*** Record set Section Begins ***

(* ===== verification/Pending.v ===== *)
(** * Integrating the structs of an update

    Models [integrateStructs] of crdt/merge.go: the structs of an update are
    integrated in causal order; a struct whose dependencies have not arrived is
    set aside with everything its client sends after it. What a struct is
    integrated into is an interface, [IntegrationTarget]: the state of a client,
    the check [missingClient], and integration of one struct.

    An update is a map of clients to their structs with the number of those that
    have been read ([clientStructRef]). The ids still to visit are kept with the
    last one first. A cleared entry, which the code keeps with no structs, is an
    absent one here. *)
From S2P Require Import Prelude Lib0 Rle Object Any Text StringColumn StructStore DeleteSet DeleteSetCodec UpdateCodec Content StructCodec Consume UpdateStream UpdateMerge.

(** ** The interface *)

(** The ids of other clients that an item needs, in the order [missingClient]
    looks at them. *)
Definition opt_list {A} (o : option A) : list A := match o with Some a => [a] | None => [] end.

Definition deps (s : wireStruct) : list ID :=
  match s with
  | WItem it =>
      filter (fun d => Client d <> Client (w_id it))
        (opt_list (w_origin it) ++ opt_list (w_rightOrigin it) ++ match w_parent it with ParentItem d => [d] | _ => [] end)
  | _ => []
  end.

Fixpoint firstMissing (sv : Z -> Z) (ds : list ID) : option Z :=
  match ds with
  | [] => None
  | d :: ds' => if sv (Client d) <=? Clock d then Some (Client d) else firstMissing sv ds'
  end.

(** The client that a struct waits for. *)
Definition waitsFor (sv : Z -> Z) (s : wireStruct) : option Z := firstMissing sv (deps s).

Class IntegrationTarget (T : Type) := {
  stateOf : T -> Z -> Z;
  missingOf : wireStruct -> T -> option Z * T;
  integrateOf : wireStruct -> Z -> T -> result T
}.

(** A struct that can be integrated from an offset on. *)
Definition applicable (sv : Z -> Z) (s : wireStruct) (offset : Z) : Prop :=
  isSkip s = false /\ sv (Client (getID s)) = Clock (getID s) + offset /\ 0 <= offset < structLength s /\ waitsFor sv s = None.

Class IntegrationLaws (T : Type) `{IntegrationTarget T} := {
  missing_spec s t : (missingOf s t).1 = waitsFor (stateOf t) s;
  missing_state s t c : stateOf (missingOf s t).2 c = stateOf t c;
  integrate_spec s o t : applicable (stateOf t) s o ->
    exists t', integrateOf s o t = Ok t' /\ forall c, stateOf t' c = if c =? Client (getID s) then struct_end s else stateOf t c
}.

(** ** The loop *)
Record clientStructRef := mkRef { sr_refs : list wireStruct; sr_i : Z }.

Section Integrate.
Context {T : Type} `{IntegrationTarget T}.

Record loopState := mkLoop {
  l_target : T;
  l_refs : gmap Z clientStructRef;
  l_ids : list Z;
  l_cur : option Z;
  l_stack : list wireStruct;
  l_rest : structStore wireStruct;
  l_missing : gmap Z Z
}.

(** Structs of the client that have not been read. *)
Definition hasNext (refs : gmap Z clientStructRef) (c : Z) : bool :=
  match refs !! c with Some r => negb (Z.of_nat (length (sr_refs r)) =? sr_i r) | None => false end.

Fixpoint getNextStructTarget (refs : gmap Z clientStructRef) (ids : list Z) : result (option Z * list Z) :=
  match ids with
  | [] => Ok (None, [])
  | c :: ids' =>
      match refs !! c with
      | None => Err ErrPanic
      | Some r => if Z.of_nat (length (sr_refs r)) =? sr_i r then getNextStructTarget refs ids' else Ok (Some c, ids)
      end
  end.

(** [refs[i]], [i++]. *)
Definition takeNext (refs : gmap Z clientStructRef) (c : Z) : result (wireStruct * gmap Z clientStructRef) :=
  match refs !! c with
  | None => Err ErrPanic
  | Some r =>
      match zlookup (sr_refs r) (sr_i r) with
      | None => Err ErrPanic
      | Some s => Ok (s, <[c := mkRef (sr_refs r) (sr_i r + 1)]> refs)
      end
  end.

Definition updateMissingSv (missing : gmap Z Z) (client clock : Z) : gmap Z Z :=
  match missing !! client with
  | Some mclock => if clock <? mclock then <[client := clock]> missing else missing
  | None => <[client := clock]> missing
  end.

(** One item of [addStackToRestSS]. *)
Definition setAside (item : wireStruct) (st : loopState) : result loopState :=
  let client := Client (getID item) in
  let ids := filter (fun c => c <> client) (l_ids st) in
  match l_refs st !! client with
  | Some r =>
      if sr_i r - 1 <? 0 then Err ErrPanic
      else
        let cpRefs := drop (Z.to_nat (sr_i r - 1)) (sr_refs r) in
        let rest := fold_left (fun rest value => appendClientStruct rest client value) cpRefs (l_rest st) in
        Ok (mkLoop (l_target st) (delete client (l_refs st)) ids (l_cur st) (l_stack st) rest (l_missing st))
  | None => Ok (mkLoop (l_target st) (l_refs st) ids (l_cur st) (l_stack st) (appendClientStruct (l_rest st) client item) (l_missing st))
  end.

Fixpoint setAsideAll (items : list wireStruct) (st : loopState) : result loopState :=
  match items with
  | [] => Ok (mkLoop (l_target st) (l_refs st) (l_ids st) (l_cur st) [] (l_rest st) (l_missing st))
  | item :: items' => match setAside item st with Ok st => setAsideAll items' st | Err e => Err e end
  end.

(** The next struct: from the top of the stack, from the client that is being
    read, or from the next client. *)
Definition advance (st : loopState) : result (option (wireStruct * loopState)) :=
  match list.last (l_stack st) with
  | Some top => Ok (Some (top, mkLoop (l_target st) (l_refs st) (l_ids st) (l_cur st) (take (length (l_stack st) - 1) (l_stack st)) (l_rest st) (l_missing st)))
  | None =>
      let read c ids :=
        match takeNext (l_refs st) c with
        | Ok (s, refs) => Ok (Some (s, mkLoop (l_target st) refs ids (Some c) [] (l_rest st) (l_missing st)))
        | Err e => Err e
        end in
      match l_cur st with
      | Some c =>
          if hasNext (l_refs st) c then read c (l_ids st)
          else match getNextStructTarget (l_refs st) (l_ids st) with
               | Err e => Err e
               | Ok (None, _) => Ok None
               | Ok (Some c, ids) => read c ids
               end
      | None =>
          match getNextStructTarget (l_refs st) (l_ids st) with
          | Err e => Err e
          | Ok (None, _) => Ok None
          | Ok (Some c, ids) => read c ids
          end
      end
  end.

Definition with_target (t : T) (st : loopState) : loopState := mkLoop t (l_refs st) (l_ids st) (l_cur st) (l_stack st) (l_rest st) (l_missing st).
Definition pushed (s : wireStruct) (st : loopState) : loopState := mkLoop (l_target st) (l_refs st) (l_ids st) (l_cur st) (l_stack st ++ [s]) (l_rest st) (l_missing st).
Definition noting (client clock : Z) (st : loopState) : loopState :=
  mkLoop (l_target st) (l_refs st) (l_ids st) (l_cur st) (l_stack st) (l_rest st) (updateMissingSv (l_missing st) client clock).

(** The body of the loop up to the choice of the next struct: [inl] is
    [continue] with another head. *)
Definition process (head : wireStruct) (st : loopState) : result (wireStruct * loopState + loopState) :=
  if isSkip head then Ok (inr st)
  else
    let client := Client (getID head) in
    let offset := stateOf (l_target st) client - Clock (getID head) in
    if offset <? 0 then
      let st := noting client (Clock (getID head) - 1) (pushed head st) in
      match setAsideAll (l_stack st) st with Ok st => Ok (inr st) | Err e => Err e end
    else
      let '(m, t) := missingOf head (l_target st) in
      let st := with_target t st in
      match m with
      | Some missing =>
          let st := pushed head st in
          if hasNext (l_refs st) missing then
            match takeNext (l_refs st) missing with
            | Ok (s, refs) => Ok (inl (s, mkLoop t refs (l_ids st) (l_cur st) (l_stack st) (l_rest st) (l_missing st)))
            | Err e => Err e
            end
          else
            let st := noting missing (stateOf t missing) st in
            match setAsideAll (l_stack st) st with Ok st => Ok (inr st) | Err e => Err e end
      | None =>
          if (offset =? 0) || (offset <? structLength head) then
            match integrateOf head offset t with Ok t => Ok (inr (with_target t st)) | Err e => Err e end
          else Ok (inr st)
      end.

Fixpoint integrateLoop (fuel : nat) (head : wireStruct) (st : loopState) : result loopState :=
  match fuel with
  | O => Err ErrDepth
  | S fuel' =>
      match process head st with
      | Err e => Err e
      | Ok (inl (head, st)) => integrateLoop fuel' head st
      | Ok (inr st) =>
          match advance st with
          | Err e => Err e
          | Ok None => Ok st
          | Ok (Some (head, st)) => integrateLoop fuel' head st
          end
      end
  end.

(** Every round reads a struct or takes one from the stack. *)
Definition integrateFuel (refs : gmap Z clientStructRef) : nat := 2 * sum_list_with (fun p => length (sr_refs p.2)) (map_to_list refs).

(** The integrated target, and the structs set aside with the clocks they wait
    for, if there are any. *)
Definition integrateStructs (t : T) (clientsStructRefs : gmap Z (list wireStruct)) : result (T * option (structStore wireStruct * gmap Z Z)) :=
  let refs := (fun l => mkRef l 0) <$> clientsStructRefs in
  match getNextStructTarget refs (descending (elements (dom clientsStructRefs))) with
  | Err e => Err e
  | Ok (None, _) => Ok (t, None)
  | Ok (Some c, ids) =>
      match takeNext refs c with
      | Err e => Err e
      | Ok (head, refs') =>
          match integrateLoop (integrateFuel refs) head (mkLoop t refs' ids (Some c) [] newStructStore ∅) with
          | Err e => Err e
          | Ok st => Ok (l_target st, if bool_decide (clients (l_rest st) = ∅) then None else Some (l_rest st, l_missing st))
          end
      end
  end.

End Integrate.
Arguments loopState T : clear implicits.

(** ** Reading the structs *)
Definition refsLeft (r : clientStructRef) : nat := length (sr_refs r) - Z.to_nat (sr_i r).
Definition totalLeft (refs : gmap Z clientStructRef) : nat := sum_list_with (fun p => refsLeft p.2) (map_to_list refs).
Definition unreadOf (refs : gmap Z clientStructRef) (c : Z) : list wireStruct :=
  match refs !! c with Some r => drop (Z.to_nat (sr_i r)) (sr_refs r) | None => [] end.

Lemma totalLeft_delete refs c r : refs !! c = Some r -> totalLeft refs = (refsLeft r + totalLeft (delete c refs))%nat.
Proof. intros Hr. unfold totalLeft. rewrite <- (map_to_list_delete refs c r Hr). done. Qed.

Lemma totalLeft_insert refs c r r' : refs !! c = Some r -> (totalLeft (<[c := r']> refs) + refsLeft r = totalLeft refs + refsLeft r')%nat.
Proof.
  intros Hr. rewrite (totalLeft_delete refs c r Hr), (totalLeft_delete (<[c := r']> refs) c r') by apply lookup_insert_eq.
  rewrite delete_insert_eq. lia.
Qed.

Lemma takeNext_spec refs c r : refs !! c = Some r -> 0 <= sr_i r < Z.of_nat (length (sr_refs r)) ->
  exists s, takeNext refs c = Ok (s, <[c := mkRef (sr_refs r) (sr_i r + 1)]> refs) /\ sr_refs r !! Z.to_nat (sr_i r) = Some s.
Proof.
  intros Hr Hi. unfold takeNext. rewrite Hr. destruct (lookup_lt_is_Some_2 (sr_refs r) (Z.to_nat (sr_i r))) as [s Hs]; [lia|].
  exists s. rewrite <- (Z2Nat.id (sr_i r)) at 1 by lia. rewrite zlookup_nat, Hs. done.
Qed.

Lemma rest_append client values : forall rest : structStore wireStruct, values <> [] ->
  let rest' := fold_left (fun rest value => appendClientStruct rest client value) values rest in
  clients rest' = <[client := default [] (clients rest !! client) ++ values]> (clients rest).
Proof.
  induction values as [|v values IH]; intros rest Hne; [done|]. cbn [fold_left]. set (rest1 := appendClientStruct rest client v).
  assert (E1 : clients rest1 = <[client := default [] (clients rest !! client) ++ [v]]> (clients rest)).
  { unfold rest1, appendClientStruct, clientStructs, noteClient. destruct (clients rest !! client) eqn:E; [done|]. cbn. done. }
  cbn zeta. destruct (decide (values = [])) as [->|Hv]; [done|]. rewrite (IH rest1 Hv), E1, lookup_insert_eq, insert_insert_eq. cbn [default from_option]. unfold id. by rewrite <- (assoc_L (++)).
Qed.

*** Record set Section Ends ***

Show the lines in the entries above that include the string "unfold".

Answer area |
Proof. intros Hr. unfold totalLeft. rewrite <- (map_to_list_delete refs c r Hr). done. Qed.
  intros Hr Hi. unfold takeNext. rewrite Hr. destruct (lookup_lt_is_Some_2 (sr_refs r) (Z.to_nat (sr_i r))) as [s Hs]; [lia|].
  { unfold rest1, appendClientStruct, clientStructs, noteClient. destruct (clients rest !! client) eqn:E; [done|]. cbn. done. }
  cbn zeta. destruct (decide (values = [])) as [->|Hv]; [done|]. rewrite (IH rest1 Hv), E1, lookup_insert_eq, insert_insert_eq. cbn [default from_option]. unfold id. by rewrite <- (assoc_L (++)).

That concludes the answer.